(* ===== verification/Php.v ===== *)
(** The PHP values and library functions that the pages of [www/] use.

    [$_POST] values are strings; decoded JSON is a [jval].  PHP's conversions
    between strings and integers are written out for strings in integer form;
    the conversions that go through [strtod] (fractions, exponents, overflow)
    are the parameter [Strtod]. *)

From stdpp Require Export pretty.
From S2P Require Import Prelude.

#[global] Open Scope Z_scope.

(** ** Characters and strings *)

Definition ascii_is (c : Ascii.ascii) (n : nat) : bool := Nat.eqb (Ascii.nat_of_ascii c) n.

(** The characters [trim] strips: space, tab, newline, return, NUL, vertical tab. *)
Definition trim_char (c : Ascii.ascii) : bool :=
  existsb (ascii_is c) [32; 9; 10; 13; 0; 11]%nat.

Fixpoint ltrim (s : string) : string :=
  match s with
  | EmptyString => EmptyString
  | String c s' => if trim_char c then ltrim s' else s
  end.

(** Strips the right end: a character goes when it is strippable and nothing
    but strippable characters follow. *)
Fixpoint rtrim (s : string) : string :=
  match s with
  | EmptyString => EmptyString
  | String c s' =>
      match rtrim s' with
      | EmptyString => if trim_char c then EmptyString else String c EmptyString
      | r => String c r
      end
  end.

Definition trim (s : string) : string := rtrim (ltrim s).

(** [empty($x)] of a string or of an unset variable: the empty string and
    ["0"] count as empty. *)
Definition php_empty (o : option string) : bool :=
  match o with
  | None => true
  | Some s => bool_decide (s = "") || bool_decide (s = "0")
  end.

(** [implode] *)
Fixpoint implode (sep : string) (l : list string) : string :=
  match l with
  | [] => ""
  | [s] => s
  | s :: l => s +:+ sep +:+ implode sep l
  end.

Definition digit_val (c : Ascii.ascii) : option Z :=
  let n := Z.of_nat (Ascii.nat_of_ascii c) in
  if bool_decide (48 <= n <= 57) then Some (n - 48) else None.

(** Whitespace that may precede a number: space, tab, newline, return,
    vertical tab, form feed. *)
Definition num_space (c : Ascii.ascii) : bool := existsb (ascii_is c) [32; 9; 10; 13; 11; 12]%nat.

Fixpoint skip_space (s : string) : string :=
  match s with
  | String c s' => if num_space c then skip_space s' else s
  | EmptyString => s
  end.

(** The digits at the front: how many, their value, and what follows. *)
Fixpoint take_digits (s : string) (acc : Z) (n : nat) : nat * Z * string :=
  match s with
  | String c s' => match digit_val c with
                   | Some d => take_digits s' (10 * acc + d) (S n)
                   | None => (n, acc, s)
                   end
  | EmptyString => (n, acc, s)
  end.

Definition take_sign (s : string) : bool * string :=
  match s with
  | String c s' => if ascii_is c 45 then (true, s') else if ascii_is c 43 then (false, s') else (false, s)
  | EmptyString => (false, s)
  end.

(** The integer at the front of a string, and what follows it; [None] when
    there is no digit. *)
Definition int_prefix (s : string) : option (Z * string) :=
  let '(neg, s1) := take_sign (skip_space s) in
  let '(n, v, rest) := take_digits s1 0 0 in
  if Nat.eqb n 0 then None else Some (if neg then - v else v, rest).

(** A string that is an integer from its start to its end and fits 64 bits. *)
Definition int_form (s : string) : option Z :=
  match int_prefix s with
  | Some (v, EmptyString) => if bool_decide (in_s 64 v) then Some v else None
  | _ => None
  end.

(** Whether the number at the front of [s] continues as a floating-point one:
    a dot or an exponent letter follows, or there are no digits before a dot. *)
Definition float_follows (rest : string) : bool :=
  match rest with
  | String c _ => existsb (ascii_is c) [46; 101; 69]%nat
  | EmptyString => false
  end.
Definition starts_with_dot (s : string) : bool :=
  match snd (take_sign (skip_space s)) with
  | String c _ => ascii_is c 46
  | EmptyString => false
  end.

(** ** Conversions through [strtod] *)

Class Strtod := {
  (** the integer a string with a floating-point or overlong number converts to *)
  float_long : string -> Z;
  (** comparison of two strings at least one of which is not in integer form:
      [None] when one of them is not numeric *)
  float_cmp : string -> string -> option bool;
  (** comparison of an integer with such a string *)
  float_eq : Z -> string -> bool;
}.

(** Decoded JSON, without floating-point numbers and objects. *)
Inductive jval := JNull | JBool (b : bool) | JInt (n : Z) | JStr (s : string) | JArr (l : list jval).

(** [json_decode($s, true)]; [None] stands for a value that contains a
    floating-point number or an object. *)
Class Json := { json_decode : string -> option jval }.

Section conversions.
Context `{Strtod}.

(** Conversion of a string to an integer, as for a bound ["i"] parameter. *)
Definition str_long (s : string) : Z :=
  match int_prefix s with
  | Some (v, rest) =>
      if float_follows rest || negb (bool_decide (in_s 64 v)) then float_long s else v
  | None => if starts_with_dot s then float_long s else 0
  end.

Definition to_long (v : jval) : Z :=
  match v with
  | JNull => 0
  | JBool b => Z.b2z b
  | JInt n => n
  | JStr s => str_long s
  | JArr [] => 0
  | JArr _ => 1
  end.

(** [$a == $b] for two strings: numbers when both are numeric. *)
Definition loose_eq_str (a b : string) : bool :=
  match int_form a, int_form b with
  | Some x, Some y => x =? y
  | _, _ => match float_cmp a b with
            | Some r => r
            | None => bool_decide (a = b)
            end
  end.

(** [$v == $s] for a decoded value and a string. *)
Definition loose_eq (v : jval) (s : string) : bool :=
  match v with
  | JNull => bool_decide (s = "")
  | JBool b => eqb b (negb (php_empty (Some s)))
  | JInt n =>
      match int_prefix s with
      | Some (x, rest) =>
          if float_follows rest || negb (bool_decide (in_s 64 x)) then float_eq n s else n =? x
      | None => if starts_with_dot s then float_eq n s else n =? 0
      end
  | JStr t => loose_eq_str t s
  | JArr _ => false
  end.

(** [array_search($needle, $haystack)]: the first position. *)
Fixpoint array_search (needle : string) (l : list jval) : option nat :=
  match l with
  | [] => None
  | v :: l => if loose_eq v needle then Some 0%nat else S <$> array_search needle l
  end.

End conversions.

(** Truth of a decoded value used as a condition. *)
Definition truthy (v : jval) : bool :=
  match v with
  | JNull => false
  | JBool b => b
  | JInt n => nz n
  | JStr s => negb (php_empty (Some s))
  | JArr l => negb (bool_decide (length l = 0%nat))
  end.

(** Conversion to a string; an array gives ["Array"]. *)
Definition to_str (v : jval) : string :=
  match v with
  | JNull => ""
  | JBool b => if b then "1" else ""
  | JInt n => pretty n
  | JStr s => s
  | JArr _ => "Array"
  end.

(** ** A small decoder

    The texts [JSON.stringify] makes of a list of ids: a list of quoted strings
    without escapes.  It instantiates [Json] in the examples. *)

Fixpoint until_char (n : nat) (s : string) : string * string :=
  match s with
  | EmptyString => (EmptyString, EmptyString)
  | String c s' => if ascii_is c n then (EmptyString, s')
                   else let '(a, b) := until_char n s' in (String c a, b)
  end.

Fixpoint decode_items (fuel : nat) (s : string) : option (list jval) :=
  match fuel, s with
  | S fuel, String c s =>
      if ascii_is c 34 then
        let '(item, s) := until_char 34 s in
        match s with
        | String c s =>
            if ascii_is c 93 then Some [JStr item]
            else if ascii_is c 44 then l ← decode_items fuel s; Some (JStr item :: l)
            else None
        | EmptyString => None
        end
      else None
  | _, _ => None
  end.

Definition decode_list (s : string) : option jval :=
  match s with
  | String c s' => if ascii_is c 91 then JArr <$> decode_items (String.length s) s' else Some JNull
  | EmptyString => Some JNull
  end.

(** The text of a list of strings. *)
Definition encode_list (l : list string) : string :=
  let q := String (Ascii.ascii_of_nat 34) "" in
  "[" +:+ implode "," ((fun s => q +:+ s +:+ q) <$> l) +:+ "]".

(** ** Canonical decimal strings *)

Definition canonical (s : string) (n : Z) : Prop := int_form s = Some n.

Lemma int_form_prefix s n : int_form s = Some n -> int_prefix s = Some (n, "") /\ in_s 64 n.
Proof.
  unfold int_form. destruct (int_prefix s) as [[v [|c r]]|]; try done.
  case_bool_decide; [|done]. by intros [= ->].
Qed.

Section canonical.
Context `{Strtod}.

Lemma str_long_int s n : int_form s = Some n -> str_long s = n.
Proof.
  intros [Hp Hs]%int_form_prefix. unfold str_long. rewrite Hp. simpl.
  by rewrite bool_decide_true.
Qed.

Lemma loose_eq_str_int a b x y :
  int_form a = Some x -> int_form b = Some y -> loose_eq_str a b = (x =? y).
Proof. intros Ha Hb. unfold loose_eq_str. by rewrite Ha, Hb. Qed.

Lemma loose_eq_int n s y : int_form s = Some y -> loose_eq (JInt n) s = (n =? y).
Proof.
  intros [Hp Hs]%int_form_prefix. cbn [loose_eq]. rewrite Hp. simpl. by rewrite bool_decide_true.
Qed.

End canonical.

+--

* **Problem to solve**
In the records above, find each line with the word "return" and copy it.

* **Reply**
(** The characters [trim] strips: space, tab, newline, return, NUL, vertical tab. *)
(** Whitespace that may precede a number: space, tab, newline, return,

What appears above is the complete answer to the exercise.